We can map a continuous variable such as body mass to point size using the size and sizes parameters.

ax = sns.scatterplot(
    x="bill_length_mm", y="bill_depth_mm",
    data=penguins,
    hue="species",
    style="species",
    size="body_mass_g",
    sizes=(20, 200),
    alpha=0.7
)
ax.set(
    xlabel="Bill Length (mm)",
    ylabel="Bill Depth (mm)",
    title="Penguin Bill Length vs Depth Scaled by Body Mass"
)
ax.legend(title="Species")
plt.show()

Scatter plot encoding species (color, shape) and body mass (size) (seaborn).

Multiplotting

Multiple Plots with matplotlib

plt.subplots() creates a figure with multiple axes. We then loop through axes to apply a plot to each subset of data.

fig, axes = plt.subplots(nrows=1, ncols=3, figsize=(15, 5))
species = penguins["species"].unique()

for ax, sp in zip(axes, species):
    subset = penguins[penguins["species"] == sp]
    ax.scatter(
        subset["bill_length_mm"], subset["bill_depth_mm"],
        color="steelblue",
        alpha=0.95,
        s=7,
        marker="D"
    )
    ax.set_title(sp)
    ax.set_xlabel("Bill Length (mm)")
    ax.set_ylabel("Bill Depth (mm)")

plt.tight_layout()
plt.show()

Per-species scatter plots using matplotlib subplots.

Facet Grids with seaborn

sns.FacetGrid() produces the same result with far less code. It creates a grid of subplots defined by the unique values of one or more categorical variables; g.map() applies a plotting function to each facet.

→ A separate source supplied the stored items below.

(* ===== verification/Host.v ===== *)
(** * Programs that run on the build machine

    What the build script and the image builder use of the standard library: text as
    its code points, paths, the environment, the arguments, files, commands and the
    lines they print.  A program is a state and panic monad: what it did before a
    panic stays done.  The file system is an interface with the one law the programs
    rely on; the commands that are run are parameters of the programs. *)
From S2P Require Import Prelude.

Abbreviation text := (list Z).

(** ** Paths *)

Definition SLASH : Z := 47.

Definition is_absolute (p : text) : bool := if p is c :: _ then c =? SLASH else false.

(** [Path::join] on Unix: an absolute path replaces what it is joined to. *)
Definition join (base p : text) : text :=
  if is_absolute p then p
  else base ++ (if last base is Some c then if c =? SLASH then [] else [SLASH] else []) ++ p.

(** ** The file system *)

Class FileSystem (F : Type) := {
  fs_exists : F → text → bool;
  (** [fs::read_to_string(p).ok()]. *)
  fs_read : F → text → option text;
  (** [fs::write] and [fs::create_dir_all]: whether they succeeded. *)
  fs_write : F → text → text → F * bool;
  fs_create_dir_all : F → text → F * bool }.

(** [fs::write] replaces the entire contents of the file, and [read_to_string]
    returns them. *)
Class FileSystemLaws (F : Type) `{FileSystem F} :=
  fs_write_read d p t d' : fs_write d p t = (d', true) → fs_read d' p = Some t.

(** Files that are only names and contents, the last written first. *)
Definition disk : Type := list (text * text).

Definition disk_read (d : disk) (p : text) : option text :=
  (λ f, f.2.2) <$> list_find (λ f, f.1 = p) d.

#[export] Instance disk_files : FileSystem disk := {|
  fs_exists d p := bool_decide (is_Some (disk_read d p));
  fs_read := disk_read;
  fs_write d p t := ((p, t) :: d, true);
  fs_create_dir_all d _ := (d, true) |}.

#[export] Instance disk_files_laws : FileSystemLaws disk.
Proof.
  intros d p t d' Hw. cbn in Hw. simplify_eq. cbn. unfold disk_read. cbn.
  by rewrite decide_True.
Qed.

(** [std::process::Command]. *)
Record Command := mk_command { program : text; current_dir : option text; args : list text }.

(** ** Programs *)

(** The process: its environment and arguments ([None] where they are not Unicode), the
    files, and standard output, which may be closed. *)
Record machine (F : Type) := mk_machine {
  env : gmap text (option text); argv : list (option text);
  files : F; stdout : list text; stdout_open : bool }.
Arguments mk_machine {F}. Arguments env {F}. Arguments argv {F}. Arguments files {F}.
Arguments stdout {F}. Arguments stdout_open {F}.

Definition set_files {F} (h : machine F) (d : F) : machine F :=
  mk_machine (env h) (argv h) d (stdout h) (stdout_open h).

Definition set_stdout {F} (h : machine F) (ls : list text) : machine F :=
  mk_machine (env h) (argv h) (files h) ls (stdout_open h).

Definition io (F A : Type) : Type := machine F → machine F * outcome A.

#[export] Instance io_ret F : MRet (io F) := λ A a h, (h, Ret a).
#[export] Instance io_bind F : MBind (io F) := λ A B f m h,
  match m h with
  | (h', Ret a) => f a h'
  | (h', Panic) => (h', Panic)
  | (h', Diverge) => (h', Diverge)
  end.

Section programs.
Context {F : Type}.

(** A computation that touches nothing. *)
Definition lift {A} (r : outcome A) : io F A := λ h, (h, r).

(** [Option::expect], [Result::expect], [unwrap]; [assert!]. *)
Definition expect {A} (o : option A) : io F A := lift (if o is Some a then Ret a else Panic).
Definition assert (b : bool) : io F unit := lift (if b then Ret tt else Panic).

(** [env::var(_).expect(_)]: a variable that is not Unicode is an error as well. *)
Definition env_var (name : text) : io F text := λ h, expect (mjoin (env h !! name)) h.

(** [env::args().nth(n).expect(_)]: the iterator panics at an argument that is not
    Unicode, also at one that it skips. *)
Fixpoint args_nth (n : nat) (l : list (option text)) : outcome text :=
  match l, n with
  | Some a :: _, O => Ret a
  | Some _ :: l', S n' => args_nth n' l'
  | _, _ => Panic
  end.

Definition arg (n : nat) : io F text := λ h, lift (args_nth n (argv h)) h.

(** [println!] panics when standard output cannot be written. *)
Definition println (line : text) : io F unit := λ h,
  if stdout_open h
  then (set_stdout h (stdout h ++ [line]), Ret tt)
  else (h, Panic).

(** A call that works on the files. *)
Definition on_files {A} (f : F → F * A) : io F A := λ h,
  (set_files h (f (files h)).1, Ret (f (files h)).2).

Definition exists_ `{FileSystem F} (p : text) : io F bool := λ h, (h, Ret (fs_exists (files h) p)).
Definition read_to_string `{FileSystem F} (p : text) : io F (option text) := λ h,
  (h, Ret (fs_read (files h) p)).

(** ** Running programs: each call in front of a continuation *)

Section run.
Context {A B : Type} (h : machine F).

Lemma run_ret (a : A) : (mret a : io F A) h = (h, Ret a).
Proof. done. Qed.

Lemma run_lift (r : outcome A) (f : A → io F B) :
  (lift r ≫= f) h =
  match r with Ret a => f a h | Panic => (h, Panic) | Diverge => (h, Diverge) end.
Proof. done. Qed.

Lemma run_expect (o : option A) (f : A → io F B) :
  (expect o ≫= f) h = if o is Some a then f a h else (h, Panic).
Proof. by destruct o. Qed.

Lemma run_assert b (f : unit → io F B) : (assert b ≫= f) h = if b then f tt h else (h, Panic).
Proof. by destruct b. Qed.

Lemma run_env_var name (f : text → io F B) :
  (env_var name ≫= f) h =
  match env h !! name with Some (Some v) => f v h | _ => (h, Panic) end.
Proof. unfold mbind, io_bind, env_var. by destruct (env h !! name) as [[]|]. Qed.

Lemma run_arg n (f : text → io F B) :
  (arg n ≫= f) h = match args_nth n (argv h) with
                   | Ret a => f a h | Panic => (h, Panic) | Diverge => (h, Diverge) end.
Proof. done. Qed.

Lemma run_println line (f : unit → io F B) :
  (println line ≫= f) h = if stdout_open h then f tt (set_stdout h (stdout h ++ [line])) else (h, Panic).
Proof. unfold mbind, io_bind, println. by destruct (stdout_open h). Qed.

Lemma run_last_println line :
  println line h = if stdout_open h then (set_stdout h (stdout h ++ [line]), Ret tt) else (h, Panic).
Proof. done. Qed.

Lemma run_on_files (g : F → F * A) (f : A → io F B) :
  (on_files g ≫= f) h = f (g (files h)).2 (set_files h (g (files h)).1).
Proof. done. Qed.

Lemma run_exists `{FileSystem F} p (f : bool → io F B) :
  (exists_ p ≫= f) h = f (fs_exists (files h) p) h.
Proof. done. Qed.

Lemma run_read_to_string `{FileSystem F} p (f : option text → io F B) :
  (read_to_string p ≫= f) h = f (fs_read (files h) p) h.
Proof. done. Qed.
End run.

Lemma args_nth_ends n l : args_nth n l ≠ Diverge.
Proof. revert n. induction l as [|[a|] l IH]; intros [|n]; by try apply IH. Qed.
End programs.

Create Rewrite HintDb run.
#[export] Hint Rewrite @run_ret @run_lift @run_expect @run_assert @run_env_var @run_arg @run_println
  @run_last_println @run_on_files @run_exists @run_read_to_string : run.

g = sns.FacetGrid(penguins, col="species", height=4, aspect=1)
g.map(sns.scatterplot, "bill_length_mm", "bill_depth_mm",
      color="steelblue", alpha=0.95, s=7, marker="D")
g.set_axis_labels("Bill Length (mm)", "Bill Depth (mm)")
g.fig.subplots_adjust(top=0.8)
g.fig.suptitle("Penguin Bill Length vs Depth by Species")
plt.show()

Per-species scatter plots using seaborn FacetGrid.

FacetGrid is particularly powerful for EDA because it scales to many groups with no additional code — simply change the col, row, or hue arguments.